INFORMATION SUPPLIED
+ + +

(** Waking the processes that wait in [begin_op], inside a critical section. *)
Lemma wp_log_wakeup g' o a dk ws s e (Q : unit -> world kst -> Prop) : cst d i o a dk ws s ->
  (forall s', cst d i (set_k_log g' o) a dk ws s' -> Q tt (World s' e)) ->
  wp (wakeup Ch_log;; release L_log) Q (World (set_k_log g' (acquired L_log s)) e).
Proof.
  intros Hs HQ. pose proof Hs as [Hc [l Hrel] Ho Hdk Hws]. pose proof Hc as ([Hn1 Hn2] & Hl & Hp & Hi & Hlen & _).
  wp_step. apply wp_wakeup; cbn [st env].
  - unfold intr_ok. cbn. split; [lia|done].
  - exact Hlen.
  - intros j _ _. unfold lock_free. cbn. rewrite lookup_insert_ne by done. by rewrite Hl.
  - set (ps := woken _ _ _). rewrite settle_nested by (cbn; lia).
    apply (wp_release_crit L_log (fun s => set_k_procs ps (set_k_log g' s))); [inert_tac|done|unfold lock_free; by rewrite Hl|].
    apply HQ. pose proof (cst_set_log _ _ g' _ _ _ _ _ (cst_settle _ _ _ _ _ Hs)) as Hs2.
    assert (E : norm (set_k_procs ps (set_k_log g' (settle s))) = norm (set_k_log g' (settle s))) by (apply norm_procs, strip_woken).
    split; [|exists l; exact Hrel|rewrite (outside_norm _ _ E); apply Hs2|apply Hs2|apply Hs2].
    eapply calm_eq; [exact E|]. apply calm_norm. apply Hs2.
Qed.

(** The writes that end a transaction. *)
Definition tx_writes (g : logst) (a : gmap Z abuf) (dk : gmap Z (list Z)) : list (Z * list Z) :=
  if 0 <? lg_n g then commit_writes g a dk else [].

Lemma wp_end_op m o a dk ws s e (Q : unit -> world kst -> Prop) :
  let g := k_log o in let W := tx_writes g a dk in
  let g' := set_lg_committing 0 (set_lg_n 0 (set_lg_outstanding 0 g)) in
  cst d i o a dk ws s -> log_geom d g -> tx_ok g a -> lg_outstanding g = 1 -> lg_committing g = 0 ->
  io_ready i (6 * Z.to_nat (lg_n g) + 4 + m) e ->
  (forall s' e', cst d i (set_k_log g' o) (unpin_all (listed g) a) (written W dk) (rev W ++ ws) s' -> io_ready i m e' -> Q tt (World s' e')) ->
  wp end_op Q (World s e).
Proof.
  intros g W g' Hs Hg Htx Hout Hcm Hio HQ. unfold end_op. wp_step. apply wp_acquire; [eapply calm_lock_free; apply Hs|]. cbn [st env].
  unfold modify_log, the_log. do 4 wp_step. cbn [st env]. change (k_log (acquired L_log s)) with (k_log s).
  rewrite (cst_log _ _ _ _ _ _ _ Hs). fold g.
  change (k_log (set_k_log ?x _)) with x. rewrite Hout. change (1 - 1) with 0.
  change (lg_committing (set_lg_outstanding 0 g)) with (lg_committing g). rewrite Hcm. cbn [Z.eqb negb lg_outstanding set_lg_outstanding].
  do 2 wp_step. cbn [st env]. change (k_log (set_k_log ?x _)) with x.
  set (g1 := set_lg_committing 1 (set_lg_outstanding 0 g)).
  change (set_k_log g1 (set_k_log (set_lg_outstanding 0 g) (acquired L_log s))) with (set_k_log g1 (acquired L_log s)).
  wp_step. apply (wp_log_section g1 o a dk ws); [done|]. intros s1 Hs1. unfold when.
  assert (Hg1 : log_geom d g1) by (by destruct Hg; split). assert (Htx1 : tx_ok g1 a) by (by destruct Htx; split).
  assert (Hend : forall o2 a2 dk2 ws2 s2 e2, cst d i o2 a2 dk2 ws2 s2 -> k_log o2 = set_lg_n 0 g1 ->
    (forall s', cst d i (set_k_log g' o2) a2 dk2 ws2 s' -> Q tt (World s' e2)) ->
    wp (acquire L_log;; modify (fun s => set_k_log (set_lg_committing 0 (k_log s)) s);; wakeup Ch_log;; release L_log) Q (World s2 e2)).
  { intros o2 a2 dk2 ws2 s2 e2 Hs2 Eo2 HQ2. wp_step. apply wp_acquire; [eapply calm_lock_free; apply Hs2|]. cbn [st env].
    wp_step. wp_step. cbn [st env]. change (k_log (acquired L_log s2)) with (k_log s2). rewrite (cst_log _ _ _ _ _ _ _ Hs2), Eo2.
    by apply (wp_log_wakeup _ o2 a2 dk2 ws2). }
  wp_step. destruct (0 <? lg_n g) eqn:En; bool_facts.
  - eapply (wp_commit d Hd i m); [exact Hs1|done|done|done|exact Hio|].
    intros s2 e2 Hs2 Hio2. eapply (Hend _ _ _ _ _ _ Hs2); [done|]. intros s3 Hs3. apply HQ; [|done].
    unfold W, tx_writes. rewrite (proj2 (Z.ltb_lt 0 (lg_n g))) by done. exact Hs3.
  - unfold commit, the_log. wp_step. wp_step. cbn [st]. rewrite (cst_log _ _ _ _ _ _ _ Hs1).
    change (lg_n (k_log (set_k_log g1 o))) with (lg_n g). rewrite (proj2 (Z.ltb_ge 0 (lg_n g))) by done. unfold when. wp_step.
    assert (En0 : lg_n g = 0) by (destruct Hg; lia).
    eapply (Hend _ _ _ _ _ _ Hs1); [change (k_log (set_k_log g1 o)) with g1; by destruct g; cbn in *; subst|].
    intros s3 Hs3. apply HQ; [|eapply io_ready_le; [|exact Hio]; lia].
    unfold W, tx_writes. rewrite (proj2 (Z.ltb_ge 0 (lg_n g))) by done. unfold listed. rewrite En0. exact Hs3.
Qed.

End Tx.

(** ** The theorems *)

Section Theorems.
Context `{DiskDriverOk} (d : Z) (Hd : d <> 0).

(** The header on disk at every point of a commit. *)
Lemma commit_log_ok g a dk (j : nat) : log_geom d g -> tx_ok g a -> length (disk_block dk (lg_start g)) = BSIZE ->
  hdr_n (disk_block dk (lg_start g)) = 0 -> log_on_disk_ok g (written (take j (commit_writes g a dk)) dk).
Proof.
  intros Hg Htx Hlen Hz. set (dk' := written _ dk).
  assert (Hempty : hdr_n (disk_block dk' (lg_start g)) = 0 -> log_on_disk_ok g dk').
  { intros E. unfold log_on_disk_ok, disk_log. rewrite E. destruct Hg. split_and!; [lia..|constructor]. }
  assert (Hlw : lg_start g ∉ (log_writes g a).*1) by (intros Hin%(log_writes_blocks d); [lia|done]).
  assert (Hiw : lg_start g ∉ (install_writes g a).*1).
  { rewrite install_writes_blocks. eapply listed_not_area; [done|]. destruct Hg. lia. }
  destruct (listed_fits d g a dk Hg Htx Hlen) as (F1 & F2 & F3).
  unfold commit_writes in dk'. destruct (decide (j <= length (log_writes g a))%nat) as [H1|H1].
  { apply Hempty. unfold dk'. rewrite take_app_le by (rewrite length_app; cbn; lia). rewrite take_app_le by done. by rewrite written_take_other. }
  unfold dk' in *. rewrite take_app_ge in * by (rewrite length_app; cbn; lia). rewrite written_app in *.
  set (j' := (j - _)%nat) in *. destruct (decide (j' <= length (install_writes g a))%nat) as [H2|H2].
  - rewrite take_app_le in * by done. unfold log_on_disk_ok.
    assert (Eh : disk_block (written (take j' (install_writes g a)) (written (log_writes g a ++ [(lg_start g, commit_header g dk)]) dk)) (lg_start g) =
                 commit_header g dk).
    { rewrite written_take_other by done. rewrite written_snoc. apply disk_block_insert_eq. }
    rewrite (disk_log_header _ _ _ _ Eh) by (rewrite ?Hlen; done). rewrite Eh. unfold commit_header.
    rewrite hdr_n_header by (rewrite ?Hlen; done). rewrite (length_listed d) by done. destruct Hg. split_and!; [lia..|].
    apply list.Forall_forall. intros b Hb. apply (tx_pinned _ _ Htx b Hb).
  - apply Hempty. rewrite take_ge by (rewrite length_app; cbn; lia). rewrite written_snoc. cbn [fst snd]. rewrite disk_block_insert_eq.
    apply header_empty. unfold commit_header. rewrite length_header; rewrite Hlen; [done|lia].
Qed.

+ + +

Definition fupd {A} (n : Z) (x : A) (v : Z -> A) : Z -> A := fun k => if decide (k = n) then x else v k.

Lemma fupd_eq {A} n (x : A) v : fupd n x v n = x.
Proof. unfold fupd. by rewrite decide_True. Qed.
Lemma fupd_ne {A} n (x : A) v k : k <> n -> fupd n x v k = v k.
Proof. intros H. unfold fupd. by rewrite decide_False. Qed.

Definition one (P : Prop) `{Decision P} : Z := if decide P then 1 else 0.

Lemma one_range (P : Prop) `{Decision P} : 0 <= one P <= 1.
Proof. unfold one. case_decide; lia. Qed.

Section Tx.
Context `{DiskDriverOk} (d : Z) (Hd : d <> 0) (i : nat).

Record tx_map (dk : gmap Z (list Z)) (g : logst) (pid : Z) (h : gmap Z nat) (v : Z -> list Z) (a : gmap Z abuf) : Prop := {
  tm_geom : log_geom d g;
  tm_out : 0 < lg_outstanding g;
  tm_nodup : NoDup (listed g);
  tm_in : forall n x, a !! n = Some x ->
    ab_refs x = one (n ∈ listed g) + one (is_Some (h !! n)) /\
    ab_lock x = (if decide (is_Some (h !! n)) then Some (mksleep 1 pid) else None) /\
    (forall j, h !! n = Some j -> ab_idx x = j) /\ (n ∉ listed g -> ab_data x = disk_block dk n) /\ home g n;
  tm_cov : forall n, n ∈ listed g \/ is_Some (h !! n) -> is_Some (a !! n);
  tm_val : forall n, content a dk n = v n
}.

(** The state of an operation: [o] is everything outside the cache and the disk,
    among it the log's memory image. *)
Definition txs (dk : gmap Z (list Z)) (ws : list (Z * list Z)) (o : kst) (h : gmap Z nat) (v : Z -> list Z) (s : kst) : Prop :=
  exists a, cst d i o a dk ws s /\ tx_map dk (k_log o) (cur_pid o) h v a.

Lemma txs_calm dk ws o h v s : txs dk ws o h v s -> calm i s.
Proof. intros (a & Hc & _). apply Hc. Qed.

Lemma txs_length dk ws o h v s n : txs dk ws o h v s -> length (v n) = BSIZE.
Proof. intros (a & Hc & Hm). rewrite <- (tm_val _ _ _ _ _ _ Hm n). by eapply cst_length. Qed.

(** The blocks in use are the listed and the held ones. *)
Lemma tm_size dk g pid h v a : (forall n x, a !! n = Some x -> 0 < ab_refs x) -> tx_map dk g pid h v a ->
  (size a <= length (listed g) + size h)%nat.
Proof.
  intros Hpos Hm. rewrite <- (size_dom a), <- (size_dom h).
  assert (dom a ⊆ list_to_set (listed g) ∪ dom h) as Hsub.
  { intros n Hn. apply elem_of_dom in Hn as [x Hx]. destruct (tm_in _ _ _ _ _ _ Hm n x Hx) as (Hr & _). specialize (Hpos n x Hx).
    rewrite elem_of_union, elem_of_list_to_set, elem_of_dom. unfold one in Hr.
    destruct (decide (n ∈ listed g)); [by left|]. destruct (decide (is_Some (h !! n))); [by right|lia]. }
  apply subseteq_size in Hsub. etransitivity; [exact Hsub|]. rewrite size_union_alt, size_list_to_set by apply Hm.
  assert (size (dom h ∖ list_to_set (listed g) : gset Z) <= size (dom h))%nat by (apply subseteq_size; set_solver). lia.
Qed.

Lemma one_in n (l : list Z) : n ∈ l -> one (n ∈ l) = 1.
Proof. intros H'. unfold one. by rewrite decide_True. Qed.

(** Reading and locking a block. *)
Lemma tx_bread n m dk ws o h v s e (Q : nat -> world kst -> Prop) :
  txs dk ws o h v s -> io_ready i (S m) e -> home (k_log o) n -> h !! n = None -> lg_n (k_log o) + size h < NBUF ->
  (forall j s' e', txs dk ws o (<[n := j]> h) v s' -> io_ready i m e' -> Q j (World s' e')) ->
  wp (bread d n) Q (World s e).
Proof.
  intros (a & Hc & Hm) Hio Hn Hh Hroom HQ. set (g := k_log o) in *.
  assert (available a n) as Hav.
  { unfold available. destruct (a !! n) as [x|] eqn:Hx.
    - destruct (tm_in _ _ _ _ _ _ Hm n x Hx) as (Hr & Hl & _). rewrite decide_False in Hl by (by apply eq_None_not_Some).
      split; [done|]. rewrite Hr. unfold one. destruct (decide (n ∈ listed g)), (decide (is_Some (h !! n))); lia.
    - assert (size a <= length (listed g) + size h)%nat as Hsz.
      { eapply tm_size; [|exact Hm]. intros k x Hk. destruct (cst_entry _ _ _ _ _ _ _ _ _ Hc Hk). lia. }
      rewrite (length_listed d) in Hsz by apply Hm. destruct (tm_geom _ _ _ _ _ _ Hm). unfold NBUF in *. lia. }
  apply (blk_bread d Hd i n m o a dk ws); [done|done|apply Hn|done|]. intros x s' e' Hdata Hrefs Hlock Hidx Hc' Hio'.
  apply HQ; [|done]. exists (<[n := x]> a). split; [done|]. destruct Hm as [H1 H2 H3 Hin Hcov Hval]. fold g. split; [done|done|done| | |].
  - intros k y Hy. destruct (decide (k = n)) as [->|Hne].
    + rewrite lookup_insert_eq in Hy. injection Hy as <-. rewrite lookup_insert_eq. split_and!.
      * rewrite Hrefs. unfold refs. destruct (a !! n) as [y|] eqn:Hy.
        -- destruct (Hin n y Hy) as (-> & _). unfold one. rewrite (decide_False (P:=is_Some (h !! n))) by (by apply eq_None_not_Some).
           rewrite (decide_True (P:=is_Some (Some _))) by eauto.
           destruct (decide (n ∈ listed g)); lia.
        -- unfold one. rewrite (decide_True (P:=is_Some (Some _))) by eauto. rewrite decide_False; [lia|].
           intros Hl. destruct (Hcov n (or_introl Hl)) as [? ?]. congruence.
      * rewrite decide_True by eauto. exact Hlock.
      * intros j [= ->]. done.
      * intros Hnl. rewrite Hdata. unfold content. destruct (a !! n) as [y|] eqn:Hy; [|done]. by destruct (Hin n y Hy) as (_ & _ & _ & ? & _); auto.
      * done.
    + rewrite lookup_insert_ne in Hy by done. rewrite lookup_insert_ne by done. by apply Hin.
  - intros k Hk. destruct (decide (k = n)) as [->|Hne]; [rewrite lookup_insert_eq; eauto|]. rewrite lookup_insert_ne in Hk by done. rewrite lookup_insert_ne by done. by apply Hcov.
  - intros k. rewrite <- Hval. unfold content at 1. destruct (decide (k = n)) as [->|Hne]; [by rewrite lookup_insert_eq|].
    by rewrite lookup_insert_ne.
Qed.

+ + +

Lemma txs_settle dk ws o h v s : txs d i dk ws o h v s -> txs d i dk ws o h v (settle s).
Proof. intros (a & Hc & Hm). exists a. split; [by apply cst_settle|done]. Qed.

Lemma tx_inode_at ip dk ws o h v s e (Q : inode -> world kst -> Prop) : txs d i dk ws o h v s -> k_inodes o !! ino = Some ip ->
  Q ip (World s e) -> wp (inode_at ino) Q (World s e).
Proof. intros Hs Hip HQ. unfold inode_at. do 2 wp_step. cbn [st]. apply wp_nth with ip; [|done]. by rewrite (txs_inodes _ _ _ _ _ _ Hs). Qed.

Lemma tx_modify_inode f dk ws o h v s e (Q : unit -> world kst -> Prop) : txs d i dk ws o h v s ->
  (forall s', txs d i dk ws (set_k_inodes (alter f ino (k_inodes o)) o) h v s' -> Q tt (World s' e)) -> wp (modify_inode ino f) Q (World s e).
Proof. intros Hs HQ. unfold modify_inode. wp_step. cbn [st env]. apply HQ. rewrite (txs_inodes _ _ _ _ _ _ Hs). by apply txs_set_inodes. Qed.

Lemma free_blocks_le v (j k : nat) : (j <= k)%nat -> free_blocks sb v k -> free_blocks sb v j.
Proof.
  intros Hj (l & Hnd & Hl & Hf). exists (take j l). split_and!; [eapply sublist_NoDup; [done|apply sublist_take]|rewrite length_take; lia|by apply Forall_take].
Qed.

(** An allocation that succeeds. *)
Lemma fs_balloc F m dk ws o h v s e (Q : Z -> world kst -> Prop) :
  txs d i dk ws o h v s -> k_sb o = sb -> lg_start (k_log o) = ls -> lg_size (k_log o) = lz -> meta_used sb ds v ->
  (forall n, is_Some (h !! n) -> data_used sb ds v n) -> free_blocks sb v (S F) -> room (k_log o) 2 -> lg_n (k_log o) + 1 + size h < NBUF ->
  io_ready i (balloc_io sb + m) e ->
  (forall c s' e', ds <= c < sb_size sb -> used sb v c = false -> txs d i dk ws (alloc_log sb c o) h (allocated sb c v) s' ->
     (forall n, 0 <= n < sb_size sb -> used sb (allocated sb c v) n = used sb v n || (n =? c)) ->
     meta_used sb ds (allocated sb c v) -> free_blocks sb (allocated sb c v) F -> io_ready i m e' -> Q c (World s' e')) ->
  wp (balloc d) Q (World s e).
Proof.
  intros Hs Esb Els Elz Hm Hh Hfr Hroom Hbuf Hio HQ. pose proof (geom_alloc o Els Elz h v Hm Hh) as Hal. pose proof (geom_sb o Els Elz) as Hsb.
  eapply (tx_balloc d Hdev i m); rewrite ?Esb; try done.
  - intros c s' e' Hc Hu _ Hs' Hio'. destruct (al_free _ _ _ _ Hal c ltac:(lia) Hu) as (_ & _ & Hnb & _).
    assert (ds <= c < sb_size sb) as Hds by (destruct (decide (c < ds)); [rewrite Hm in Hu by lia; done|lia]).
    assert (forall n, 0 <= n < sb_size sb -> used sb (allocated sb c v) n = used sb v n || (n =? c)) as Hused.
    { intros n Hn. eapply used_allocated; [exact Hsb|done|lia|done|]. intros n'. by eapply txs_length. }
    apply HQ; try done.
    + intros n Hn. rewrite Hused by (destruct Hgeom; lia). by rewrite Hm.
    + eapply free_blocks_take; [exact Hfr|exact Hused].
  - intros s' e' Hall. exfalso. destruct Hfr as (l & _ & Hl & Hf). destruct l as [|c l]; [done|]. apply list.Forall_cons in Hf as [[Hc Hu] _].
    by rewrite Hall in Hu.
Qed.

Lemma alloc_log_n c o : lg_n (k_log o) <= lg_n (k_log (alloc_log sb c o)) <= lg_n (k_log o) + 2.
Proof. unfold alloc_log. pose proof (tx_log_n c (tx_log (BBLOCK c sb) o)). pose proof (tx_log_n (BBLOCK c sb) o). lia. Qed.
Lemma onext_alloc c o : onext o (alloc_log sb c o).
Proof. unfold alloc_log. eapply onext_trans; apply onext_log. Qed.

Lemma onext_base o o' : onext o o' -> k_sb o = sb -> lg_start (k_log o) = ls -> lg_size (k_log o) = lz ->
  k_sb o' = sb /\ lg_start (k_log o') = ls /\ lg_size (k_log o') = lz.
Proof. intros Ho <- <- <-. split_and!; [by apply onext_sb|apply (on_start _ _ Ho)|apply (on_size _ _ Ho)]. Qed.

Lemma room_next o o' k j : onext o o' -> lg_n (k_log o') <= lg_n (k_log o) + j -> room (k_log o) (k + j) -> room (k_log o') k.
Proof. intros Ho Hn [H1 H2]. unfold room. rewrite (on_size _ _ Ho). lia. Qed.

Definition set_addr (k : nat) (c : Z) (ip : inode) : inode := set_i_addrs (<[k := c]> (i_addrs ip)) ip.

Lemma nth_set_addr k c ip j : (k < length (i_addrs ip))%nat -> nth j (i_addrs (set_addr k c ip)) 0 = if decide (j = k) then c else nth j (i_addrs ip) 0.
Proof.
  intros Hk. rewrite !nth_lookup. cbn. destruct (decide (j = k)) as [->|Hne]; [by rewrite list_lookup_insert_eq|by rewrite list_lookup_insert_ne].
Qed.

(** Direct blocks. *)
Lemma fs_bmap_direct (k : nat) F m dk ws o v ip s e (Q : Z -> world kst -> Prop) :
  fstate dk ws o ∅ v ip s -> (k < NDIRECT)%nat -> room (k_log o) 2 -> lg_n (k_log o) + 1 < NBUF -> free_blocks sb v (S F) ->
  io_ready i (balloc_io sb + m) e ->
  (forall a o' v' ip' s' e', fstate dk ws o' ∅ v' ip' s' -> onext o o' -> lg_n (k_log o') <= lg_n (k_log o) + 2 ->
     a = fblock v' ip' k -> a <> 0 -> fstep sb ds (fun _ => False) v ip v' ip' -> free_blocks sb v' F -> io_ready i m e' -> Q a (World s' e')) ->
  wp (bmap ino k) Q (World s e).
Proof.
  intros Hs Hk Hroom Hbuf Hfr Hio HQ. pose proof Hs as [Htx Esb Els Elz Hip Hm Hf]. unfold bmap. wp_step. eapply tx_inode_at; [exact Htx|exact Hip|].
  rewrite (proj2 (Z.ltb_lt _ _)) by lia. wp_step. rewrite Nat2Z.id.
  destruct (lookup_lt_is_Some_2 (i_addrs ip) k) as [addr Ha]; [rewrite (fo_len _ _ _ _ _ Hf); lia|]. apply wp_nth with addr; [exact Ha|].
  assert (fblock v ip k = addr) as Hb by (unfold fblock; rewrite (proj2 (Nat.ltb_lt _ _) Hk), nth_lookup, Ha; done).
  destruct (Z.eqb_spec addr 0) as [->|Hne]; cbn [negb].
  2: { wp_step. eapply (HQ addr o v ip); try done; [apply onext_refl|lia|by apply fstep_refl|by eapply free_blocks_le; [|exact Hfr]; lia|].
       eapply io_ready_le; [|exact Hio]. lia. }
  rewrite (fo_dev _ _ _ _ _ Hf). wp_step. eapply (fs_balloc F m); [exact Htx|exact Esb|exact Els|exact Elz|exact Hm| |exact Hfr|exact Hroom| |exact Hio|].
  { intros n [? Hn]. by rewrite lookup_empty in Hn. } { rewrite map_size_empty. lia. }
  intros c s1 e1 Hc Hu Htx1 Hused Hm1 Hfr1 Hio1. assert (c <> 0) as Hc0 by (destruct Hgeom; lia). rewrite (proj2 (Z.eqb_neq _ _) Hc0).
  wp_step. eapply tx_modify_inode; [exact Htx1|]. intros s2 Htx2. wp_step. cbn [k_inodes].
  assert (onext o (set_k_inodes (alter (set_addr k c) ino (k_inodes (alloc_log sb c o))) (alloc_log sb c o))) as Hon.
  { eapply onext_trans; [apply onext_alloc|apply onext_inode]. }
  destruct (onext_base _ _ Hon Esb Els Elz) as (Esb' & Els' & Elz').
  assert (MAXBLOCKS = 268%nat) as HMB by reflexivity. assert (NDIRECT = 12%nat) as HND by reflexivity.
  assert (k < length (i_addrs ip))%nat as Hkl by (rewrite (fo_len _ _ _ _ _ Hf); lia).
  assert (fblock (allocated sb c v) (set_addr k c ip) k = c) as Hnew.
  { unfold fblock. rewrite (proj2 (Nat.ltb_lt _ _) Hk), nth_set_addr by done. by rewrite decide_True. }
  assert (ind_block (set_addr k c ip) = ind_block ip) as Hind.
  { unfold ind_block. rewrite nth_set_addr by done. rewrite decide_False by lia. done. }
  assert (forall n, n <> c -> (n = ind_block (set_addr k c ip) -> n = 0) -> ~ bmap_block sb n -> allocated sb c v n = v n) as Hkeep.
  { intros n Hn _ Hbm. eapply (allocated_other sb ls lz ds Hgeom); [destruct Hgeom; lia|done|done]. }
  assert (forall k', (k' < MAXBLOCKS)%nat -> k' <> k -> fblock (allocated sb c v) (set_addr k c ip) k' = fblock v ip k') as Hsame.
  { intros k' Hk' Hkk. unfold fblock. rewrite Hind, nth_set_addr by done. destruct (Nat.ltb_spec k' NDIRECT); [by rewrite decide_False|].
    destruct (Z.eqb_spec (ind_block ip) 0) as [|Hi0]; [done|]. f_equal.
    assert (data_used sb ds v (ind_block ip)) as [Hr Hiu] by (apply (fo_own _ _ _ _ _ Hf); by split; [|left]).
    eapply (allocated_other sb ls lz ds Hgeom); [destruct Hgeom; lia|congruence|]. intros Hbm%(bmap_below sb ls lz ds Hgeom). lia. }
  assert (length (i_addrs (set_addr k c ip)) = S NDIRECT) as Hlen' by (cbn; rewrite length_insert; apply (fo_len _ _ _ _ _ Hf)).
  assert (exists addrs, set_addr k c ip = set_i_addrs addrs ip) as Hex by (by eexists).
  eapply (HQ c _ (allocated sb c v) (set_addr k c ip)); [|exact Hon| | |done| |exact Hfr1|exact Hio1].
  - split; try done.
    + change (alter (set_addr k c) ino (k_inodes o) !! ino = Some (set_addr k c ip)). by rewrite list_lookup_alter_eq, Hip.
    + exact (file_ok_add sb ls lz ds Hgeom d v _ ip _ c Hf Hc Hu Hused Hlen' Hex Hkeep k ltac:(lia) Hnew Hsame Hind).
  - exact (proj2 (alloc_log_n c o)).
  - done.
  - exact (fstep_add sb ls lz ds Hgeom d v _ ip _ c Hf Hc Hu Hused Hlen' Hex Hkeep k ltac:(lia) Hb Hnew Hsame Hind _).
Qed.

+ + +

Go through the records above and copy every line holding the word "Hsub".

  assert (dom a ⊆ list_to_set (listed g) ∪ dom h) as Hsub.
  apply subseteq_size in Hsub. etransitivity; [exact Hsub|]. rewrite size_union_alt, size_list_to_set by apply Hm.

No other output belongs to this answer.